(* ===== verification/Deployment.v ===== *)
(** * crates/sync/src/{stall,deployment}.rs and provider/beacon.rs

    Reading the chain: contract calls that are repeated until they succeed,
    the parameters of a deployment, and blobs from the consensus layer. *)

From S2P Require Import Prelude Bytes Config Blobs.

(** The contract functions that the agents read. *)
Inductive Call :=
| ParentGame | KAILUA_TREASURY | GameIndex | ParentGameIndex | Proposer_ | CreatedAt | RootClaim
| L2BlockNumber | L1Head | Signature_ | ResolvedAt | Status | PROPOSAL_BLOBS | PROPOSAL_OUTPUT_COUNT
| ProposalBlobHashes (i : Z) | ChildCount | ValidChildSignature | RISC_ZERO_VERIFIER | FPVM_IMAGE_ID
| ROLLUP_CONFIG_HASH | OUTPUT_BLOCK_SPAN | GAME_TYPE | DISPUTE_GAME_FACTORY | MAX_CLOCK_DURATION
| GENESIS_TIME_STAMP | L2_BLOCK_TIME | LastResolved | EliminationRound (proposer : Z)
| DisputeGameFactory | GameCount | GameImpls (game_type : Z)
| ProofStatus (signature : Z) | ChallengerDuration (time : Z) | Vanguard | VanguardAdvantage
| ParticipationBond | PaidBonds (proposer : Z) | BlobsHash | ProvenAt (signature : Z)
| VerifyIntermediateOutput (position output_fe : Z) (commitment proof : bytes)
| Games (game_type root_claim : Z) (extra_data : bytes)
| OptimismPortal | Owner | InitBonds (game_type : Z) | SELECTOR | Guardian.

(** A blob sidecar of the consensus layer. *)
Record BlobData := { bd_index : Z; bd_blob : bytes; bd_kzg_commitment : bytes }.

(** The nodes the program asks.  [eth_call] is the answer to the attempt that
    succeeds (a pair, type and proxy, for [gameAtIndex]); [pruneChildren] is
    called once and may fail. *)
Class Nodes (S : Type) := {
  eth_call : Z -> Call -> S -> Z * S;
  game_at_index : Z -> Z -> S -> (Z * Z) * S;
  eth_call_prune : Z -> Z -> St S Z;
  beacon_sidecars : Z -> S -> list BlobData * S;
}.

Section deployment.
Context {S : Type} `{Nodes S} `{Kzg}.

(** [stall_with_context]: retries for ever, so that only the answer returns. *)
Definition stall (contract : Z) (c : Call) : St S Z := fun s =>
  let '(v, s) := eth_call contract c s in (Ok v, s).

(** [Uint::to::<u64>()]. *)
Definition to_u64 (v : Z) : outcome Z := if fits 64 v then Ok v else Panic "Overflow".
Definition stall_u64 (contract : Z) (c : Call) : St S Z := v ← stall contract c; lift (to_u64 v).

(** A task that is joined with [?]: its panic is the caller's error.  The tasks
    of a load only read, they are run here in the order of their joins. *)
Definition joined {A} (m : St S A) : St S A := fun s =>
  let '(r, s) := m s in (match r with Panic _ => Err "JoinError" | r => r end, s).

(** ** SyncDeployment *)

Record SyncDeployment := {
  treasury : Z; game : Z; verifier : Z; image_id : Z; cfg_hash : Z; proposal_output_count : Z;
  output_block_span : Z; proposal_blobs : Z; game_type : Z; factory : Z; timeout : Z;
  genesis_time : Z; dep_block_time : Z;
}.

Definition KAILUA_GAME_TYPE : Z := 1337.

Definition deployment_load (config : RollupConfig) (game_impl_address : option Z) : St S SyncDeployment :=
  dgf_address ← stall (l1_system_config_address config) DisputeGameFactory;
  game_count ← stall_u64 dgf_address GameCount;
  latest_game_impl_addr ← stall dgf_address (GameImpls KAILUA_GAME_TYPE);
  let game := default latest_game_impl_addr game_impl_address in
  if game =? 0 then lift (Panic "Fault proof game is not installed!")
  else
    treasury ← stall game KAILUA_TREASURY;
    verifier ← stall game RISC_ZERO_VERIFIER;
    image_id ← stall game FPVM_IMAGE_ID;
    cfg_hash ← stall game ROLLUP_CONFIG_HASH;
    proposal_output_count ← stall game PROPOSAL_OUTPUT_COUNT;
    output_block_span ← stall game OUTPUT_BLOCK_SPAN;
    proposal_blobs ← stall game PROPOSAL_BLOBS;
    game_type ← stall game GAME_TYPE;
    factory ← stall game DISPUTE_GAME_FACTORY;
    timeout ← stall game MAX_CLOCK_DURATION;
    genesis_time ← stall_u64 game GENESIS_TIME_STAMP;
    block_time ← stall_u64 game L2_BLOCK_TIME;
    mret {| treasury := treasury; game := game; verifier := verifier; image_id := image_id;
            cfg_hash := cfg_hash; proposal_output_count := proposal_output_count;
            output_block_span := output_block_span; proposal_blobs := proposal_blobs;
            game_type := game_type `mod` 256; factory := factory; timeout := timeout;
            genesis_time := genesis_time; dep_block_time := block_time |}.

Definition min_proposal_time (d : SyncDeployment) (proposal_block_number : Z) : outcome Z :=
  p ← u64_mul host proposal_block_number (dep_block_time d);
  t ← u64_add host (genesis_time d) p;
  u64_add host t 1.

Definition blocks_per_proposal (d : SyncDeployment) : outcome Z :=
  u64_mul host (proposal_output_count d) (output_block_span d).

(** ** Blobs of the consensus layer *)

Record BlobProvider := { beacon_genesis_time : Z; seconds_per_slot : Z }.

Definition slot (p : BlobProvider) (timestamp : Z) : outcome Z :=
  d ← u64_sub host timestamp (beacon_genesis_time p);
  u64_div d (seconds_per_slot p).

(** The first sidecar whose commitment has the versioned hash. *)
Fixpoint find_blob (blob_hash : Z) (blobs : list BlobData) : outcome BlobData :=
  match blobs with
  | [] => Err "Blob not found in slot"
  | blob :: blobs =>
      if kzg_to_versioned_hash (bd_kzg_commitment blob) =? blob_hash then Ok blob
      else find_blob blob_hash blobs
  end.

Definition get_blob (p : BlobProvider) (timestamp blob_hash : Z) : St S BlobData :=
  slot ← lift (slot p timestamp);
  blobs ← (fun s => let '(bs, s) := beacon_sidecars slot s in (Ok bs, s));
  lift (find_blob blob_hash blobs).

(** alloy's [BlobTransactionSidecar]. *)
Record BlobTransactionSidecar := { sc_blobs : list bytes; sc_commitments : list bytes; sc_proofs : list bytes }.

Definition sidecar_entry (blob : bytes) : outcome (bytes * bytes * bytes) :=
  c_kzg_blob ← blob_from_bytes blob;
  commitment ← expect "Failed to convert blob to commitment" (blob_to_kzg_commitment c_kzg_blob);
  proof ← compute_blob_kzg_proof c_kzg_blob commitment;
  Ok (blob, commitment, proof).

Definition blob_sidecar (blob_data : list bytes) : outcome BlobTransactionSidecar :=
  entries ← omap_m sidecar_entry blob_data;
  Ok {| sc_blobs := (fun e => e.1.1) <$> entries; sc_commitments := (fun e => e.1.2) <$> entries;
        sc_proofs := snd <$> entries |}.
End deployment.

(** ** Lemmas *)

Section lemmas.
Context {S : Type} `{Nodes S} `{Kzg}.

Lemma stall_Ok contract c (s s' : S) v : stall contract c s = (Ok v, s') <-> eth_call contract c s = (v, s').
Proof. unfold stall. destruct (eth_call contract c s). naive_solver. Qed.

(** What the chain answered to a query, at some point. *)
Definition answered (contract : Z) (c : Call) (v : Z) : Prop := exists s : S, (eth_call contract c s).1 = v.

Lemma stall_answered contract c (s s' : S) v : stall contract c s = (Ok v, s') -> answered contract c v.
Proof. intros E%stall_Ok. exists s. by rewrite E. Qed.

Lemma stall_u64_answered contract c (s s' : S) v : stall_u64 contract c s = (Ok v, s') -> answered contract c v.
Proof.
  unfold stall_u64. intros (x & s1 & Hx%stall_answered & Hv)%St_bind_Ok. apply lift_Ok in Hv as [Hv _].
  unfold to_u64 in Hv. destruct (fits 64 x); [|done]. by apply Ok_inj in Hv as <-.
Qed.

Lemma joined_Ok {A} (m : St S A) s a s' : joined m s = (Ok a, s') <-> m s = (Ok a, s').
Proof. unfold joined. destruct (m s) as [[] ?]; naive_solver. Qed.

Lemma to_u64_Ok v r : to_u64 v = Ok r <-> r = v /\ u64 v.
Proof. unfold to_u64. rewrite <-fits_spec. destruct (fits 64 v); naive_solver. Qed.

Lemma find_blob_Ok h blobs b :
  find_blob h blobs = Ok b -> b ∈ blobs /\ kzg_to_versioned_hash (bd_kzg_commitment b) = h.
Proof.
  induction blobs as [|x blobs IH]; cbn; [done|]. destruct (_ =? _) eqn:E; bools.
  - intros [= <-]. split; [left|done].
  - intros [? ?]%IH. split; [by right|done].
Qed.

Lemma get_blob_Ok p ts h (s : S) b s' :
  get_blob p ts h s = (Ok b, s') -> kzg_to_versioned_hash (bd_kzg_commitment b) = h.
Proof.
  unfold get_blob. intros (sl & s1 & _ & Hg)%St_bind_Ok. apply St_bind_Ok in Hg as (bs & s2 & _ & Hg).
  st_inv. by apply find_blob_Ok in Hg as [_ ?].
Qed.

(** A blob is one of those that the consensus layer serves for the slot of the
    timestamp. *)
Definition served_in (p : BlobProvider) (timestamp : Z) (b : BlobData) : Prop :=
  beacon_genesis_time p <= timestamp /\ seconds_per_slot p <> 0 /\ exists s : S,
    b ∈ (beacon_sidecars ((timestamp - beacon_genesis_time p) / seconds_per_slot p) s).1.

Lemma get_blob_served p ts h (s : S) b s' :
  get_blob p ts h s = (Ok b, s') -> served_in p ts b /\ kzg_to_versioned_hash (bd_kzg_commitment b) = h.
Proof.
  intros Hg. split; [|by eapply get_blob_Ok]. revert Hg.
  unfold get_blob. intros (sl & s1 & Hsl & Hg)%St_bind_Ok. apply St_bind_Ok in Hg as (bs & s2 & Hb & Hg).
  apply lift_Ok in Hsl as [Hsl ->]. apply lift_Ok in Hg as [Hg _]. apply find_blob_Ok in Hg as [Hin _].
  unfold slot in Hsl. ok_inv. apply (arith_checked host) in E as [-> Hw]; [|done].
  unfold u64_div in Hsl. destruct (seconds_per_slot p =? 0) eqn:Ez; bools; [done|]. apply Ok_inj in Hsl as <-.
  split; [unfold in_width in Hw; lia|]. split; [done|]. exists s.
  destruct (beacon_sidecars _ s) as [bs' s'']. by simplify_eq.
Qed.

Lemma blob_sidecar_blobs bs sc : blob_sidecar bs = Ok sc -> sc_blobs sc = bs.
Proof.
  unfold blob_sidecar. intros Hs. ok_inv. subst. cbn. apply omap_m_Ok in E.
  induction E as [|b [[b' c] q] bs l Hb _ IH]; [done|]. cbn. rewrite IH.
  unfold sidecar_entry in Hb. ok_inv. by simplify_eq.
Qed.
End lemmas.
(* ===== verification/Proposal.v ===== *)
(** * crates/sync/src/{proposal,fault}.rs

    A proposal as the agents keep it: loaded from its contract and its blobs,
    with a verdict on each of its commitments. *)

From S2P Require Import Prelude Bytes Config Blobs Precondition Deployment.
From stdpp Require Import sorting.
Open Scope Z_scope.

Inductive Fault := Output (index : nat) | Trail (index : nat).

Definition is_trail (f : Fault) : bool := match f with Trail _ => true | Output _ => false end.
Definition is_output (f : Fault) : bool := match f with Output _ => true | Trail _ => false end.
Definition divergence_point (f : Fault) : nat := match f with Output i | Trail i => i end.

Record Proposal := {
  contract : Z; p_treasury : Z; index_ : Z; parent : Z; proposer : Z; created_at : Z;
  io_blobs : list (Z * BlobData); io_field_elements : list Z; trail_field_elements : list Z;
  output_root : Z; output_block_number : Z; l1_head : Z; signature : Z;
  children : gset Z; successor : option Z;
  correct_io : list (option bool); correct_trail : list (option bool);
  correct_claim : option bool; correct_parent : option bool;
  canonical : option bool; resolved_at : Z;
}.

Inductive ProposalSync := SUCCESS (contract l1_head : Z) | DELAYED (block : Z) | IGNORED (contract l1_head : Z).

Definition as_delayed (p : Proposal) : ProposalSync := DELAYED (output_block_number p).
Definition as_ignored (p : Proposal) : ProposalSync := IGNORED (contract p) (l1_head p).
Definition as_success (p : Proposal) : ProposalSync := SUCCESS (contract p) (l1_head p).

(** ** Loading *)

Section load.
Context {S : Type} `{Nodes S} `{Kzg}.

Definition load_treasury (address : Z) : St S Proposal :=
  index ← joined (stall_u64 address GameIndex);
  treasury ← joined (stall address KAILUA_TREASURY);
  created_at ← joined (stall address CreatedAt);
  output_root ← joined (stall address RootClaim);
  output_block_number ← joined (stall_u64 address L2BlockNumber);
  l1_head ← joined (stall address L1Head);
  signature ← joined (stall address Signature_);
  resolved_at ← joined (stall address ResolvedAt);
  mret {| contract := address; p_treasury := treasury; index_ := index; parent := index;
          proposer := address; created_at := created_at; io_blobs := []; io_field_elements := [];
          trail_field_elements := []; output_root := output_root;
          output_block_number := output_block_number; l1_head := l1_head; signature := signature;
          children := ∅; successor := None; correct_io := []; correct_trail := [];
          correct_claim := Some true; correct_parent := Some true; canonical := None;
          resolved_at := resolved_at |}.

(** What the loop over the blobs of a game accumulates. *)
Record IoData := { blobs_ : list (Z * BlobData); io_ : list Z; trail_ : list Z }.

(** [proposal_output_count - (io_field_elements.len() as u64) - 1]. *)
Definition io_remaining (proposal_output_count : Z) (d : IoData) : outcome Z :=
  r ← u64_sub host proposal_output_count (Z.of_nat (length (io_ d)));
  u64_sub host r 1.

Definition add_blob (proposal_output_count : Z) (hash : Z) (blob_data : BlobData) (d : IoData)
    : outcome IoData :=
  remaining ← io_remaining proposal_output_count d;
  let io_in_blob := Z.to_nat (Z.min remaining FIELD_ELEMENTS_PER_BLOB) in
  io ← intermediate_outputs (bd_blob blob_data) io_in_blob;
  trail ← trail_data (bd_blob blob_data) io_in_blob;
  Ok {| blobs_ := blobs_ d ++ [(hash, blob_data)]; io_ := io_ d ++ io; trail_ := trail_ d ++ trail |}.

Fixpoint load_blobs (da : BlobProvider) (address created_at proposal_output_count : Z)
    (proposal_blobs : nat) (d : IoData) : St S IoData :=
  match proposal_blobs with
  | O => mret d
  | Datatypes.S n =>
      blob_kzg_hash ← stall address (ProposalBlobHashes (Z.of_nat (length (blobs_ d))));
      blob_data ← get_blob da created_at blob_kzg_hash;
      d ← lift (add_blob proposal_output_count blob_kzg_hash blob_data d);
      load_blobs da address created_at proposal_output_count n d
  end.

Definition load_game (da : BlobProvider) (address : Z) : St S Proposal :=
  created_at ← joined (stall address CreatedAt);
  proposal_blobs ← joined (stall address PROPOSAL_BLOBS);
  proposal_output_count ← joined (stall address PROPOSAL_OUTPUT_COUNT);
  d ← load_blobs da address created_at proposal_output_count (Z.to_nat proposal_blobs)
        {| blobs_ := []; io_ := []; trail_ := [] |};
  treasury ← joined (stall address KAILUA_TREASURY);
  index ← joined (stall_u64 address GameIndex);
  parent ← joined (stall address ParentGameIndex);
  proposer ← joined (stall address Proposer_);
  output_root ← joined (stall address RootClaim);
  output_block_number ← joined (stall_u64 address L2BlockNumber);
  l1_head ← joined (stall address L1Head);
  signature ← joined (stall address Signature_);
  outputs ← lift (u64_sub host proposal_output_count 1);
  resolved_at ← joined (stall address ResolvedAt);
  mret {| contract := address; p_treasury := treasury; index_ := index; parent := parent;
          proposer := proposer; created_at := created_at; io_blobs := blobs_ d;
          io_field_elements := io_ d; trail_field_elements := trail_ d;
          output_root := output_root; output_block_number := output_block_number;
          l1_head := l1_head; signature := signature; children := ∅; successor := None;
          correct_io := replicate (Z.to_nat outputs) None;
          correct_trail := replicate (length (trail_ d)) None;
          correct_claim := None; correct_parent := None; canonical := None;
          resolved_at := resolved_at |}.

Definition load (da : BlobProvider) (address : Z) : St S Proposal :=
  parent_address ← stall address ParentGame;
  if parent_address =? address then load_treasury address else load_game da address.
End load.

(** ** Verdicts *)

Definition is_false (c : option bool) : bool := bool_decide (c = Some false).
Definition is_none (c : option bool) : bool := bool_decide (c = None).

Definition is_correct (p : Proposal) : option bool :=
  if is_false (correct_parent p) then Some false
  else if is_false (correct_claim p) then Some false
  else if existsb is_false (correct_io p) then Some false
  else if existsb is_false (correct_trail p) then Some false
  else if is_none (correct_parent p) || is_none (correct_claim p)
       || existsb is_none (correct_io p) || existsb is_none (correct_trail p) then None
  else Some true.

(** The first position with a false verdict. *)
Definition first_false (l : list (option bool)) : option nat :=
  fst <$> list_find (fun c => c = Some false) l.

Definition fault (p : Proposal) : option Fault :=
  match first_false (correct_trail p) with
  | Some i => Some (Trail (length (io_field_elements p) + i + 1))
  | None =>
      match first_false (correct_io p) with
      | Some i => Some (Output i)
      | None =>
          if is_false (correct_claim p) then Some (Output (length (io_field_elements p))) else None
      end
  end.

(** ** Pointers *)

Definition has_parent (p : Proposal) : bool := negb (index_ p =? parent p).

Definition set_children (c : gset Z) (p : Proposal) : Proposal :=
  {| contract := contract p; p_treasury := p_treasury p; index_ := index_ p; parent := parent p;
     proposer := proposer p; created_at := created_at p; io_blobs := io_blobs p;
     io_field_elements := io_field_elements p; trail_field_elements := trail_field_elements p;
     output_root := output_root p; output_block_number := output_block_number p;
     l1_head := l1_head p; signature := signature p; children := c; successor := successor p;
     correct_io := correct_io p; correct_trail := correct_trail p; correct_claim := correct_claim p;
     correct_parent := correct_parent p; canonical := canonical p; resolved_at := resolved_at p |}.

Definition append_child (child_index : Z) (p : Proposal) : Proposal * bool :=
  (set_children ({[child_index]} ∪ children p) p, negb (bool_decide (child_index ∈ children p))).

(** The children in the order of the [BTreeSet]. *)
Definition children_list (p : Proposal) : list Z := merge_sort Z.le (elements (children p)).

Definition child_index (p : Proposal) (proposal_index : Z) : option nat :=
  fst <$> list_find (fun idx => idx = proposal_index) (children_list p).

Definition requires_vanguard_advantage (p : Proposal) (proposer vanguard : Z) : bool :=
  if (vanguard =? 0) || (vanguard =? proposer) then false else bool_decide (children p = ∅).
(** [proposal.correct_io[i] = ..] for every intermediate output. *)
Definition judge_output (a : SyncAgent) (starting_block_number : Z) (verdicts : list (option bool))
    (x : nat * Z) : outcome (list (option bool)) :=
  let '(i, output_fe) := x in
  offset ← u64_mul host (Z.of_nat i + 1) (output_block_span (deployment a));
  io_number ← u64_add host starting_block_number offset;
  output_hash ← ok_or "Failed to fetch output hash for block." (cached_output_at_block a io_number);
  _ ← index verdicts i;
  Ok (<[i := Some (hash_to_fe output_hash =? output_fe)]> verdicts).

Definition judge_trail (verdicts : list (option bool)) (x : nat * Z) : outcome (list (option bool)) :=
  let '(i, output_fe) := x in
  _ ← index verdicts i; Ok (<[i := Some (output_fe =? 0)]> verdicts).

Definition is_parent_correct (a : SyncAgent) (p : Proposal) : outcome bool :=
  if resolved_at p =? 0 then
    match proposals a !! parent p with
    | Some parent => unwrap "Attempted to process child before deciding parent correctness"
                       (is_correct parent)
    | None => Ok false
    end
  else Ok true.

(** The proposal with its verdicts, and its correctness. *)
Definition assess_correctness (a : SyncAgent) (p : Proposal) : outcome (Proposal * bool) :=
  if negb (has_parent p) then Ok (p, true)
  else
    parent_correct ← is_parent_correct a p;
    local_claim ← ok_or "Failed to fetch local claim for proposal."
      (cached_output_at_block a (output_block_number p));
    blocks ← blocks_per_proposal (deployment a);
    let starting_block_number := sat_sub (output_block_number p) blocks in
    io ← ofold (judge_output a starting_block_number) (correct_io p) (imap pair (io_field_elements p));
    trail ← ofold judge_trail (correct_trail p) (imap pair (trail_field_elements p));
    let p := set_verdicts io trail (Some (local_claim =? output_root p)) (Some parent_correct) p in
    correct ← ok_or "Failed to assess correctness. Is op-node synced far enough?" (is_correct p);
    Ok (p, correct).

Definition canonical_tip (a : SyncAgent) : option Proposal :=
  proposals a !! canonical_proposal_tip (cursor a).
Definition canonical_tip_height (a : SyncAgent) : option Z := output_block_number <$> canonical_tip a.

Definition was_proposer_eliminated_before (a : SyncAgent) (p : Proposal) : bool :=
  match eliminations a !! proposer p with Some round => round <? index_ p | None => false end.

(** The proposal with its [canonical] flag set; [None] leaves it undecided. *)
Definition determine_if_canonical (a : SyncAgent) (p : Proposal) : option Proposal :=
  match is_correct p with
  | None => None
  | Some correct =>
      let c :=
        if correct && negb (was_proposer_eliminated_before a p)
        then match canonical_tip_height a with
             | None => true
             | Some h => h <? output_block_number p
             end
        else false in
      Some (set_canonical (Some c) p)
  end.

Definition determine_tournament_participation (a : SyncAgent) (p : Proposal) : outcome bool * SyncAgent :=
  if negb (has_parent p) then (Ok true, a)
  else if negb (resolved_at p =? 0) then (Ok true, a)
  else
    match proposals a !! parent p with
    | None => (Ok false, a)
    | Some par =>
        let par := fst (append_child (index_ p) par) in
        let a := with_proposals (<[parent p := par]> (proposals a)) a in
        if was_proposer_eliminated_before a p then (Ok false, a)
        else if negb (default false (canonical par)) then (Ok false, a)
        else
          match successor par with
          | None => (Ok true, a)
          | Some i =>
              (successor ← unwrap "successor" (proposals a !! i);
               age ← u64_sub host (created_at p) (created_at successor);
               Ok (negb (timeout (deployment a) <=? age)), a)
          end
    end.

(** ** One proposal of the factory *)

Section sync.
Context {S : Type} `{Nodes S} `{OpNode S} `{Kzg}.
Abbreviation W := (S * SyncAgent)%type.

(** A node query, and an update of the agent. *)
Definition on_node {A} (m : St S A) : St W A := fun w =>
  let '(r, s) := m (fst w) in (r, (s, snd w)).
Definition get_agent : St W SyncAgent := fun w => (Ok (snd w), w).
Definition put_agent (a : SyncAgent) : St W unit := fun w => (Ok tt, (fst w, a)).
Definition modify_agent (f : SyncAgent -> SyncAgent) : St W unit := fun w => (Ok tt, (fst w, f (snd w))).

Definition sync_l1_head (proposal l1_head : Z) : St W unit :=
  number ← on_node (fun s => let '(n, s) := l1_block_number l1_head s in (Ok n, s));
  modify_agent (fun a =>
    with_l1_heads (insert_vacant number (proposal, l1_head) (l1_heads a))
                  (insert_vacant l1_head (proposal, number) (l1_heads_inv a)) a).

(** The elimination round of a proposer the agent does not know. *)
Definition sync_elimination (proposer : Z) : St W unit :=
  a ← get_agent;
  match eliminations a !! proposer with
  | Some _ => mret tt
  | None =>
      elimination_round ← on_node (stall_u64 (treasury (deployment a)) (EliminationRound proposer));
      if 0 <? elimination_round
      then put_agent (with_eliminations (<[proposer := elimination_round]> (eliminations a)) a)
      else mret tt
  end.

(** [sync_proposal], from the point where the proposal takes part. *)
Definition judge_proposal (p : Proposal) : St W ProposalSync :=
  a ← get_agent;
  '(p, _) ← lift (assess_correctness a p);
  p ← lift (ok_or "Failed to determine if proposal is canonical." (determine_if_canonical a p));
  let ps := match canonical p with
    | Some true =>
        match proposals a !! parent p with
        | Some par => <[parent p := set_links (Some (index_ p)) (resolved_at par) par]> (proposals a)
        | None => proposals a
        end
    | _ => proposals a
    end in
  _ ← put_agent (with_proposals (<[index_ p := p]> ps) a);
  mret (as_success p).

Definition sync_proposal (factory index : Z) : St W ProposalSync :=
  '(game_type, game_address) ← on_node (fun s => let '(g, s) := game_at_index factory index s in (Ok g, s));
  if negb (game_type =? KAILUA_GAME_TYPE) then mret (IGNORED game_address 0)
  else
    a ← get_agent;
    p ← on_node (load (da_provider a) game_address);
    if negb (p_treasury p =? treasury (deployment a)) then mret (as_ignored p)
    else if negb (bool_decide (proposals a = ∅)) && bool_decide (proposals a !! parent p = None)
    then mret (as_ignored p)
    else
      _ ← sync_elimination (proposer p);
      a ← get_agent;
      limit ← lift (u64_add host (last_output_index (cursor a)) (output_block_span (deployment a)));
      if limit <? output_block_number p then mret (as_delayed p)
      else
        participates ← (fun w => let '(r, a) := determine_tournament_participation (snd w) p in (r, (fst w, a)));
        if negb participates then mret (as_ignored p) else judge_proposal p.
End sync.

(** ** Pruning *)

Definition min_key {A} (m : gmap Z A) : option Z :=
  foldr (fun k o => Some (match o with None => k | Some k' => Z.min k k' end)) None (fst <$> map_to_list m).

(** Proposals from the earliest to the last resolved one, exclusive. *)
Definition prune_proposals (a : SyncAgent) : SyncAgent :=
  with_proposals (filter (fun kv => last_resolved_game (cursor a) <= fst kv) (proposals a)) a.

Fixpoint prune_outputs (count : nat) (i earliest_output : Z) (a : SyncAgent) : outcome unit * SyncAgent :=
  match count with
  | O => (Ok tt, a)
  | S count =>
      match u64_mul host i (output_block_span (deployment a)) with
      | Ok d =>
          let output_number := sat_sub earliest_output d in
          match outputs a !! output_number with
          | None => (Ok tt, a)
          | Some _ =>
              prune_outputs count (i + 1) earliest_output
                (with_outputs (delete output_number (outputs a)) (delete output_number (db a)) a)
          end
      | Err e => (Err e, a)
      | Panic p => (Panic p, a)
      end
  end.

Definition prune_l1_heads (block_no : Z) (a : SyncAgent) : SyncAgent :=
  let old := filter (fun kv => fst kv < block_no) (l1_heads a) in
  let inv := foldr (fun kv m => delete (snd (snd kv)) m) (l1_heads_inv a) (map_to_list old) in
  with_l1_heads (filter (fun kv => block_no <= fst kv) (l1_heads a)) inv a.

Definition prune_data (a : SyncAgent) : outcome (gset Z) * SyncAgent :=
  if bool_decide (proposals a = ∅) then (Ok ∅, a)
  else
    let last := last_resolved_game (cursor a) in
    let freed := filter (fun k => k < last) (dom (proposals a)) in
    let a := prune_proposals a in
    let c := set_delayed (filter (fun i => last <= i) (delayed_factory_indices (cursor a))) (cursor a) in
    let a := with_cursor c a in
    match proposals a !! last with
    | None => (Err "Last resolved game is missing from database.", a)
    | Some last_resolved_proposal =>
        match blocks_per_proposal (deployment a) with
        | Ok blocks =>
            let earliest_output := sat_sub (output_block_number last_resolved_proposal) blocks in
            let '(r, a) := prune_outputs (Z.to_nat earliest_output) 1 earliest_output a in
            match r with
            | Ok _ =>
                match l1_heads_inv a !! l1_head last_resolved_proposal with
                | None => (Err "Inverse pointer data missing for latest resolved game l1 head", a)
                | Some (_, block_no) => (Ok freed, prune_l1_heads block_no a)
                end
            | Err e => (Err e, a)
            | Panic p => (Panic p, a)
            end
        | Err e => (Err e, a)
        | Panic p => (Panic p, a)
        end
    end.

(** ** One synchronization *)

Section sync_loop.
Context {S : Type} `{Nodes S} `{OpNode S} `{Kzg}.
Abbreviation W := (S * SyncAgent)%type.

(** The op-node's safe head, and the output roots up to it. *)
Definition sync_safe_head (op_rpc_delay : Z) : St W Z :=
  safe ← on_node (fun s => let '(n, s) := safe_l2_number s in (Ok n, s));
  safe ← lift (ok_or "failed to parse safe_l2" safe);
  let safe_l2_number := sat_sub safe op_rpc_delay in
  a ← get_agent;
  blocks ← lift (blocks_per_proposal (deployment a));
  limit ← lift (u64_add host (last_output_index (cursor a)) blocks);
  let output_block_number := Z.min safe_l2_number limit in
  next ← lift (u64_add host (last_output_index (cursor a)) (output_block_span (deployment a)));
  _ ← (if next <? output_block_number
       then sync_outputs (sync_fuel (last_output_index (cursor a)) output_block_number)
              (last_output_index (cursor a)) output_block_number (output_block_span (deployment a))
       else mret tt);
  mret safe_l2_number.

• _What needs to be done_
Would you copy, word for word, only the lines from the start of the listing to the one that contains "CreatedAt | RootClaim", both included?

• _Solution for this problem_
(* ===== verification/Deployment.v ===== *)
(** * crates/sync/src/{stall,deployment}.rs and provider/beacon.rs

    Reading the chain: contract calls that are repeated until they succeed,
    the parameters of a deployment, and blobs from the consensus layer. *)

From S2P Require Import Prelude Bytes Config Blobs.

(** The contract functions that the agents read. *)
Inductive Call :=
| ParentGame | KAILUA_TREASURY | GameIndex | ParentGameIndex | Proposer_ | CreatedAt | RootClaim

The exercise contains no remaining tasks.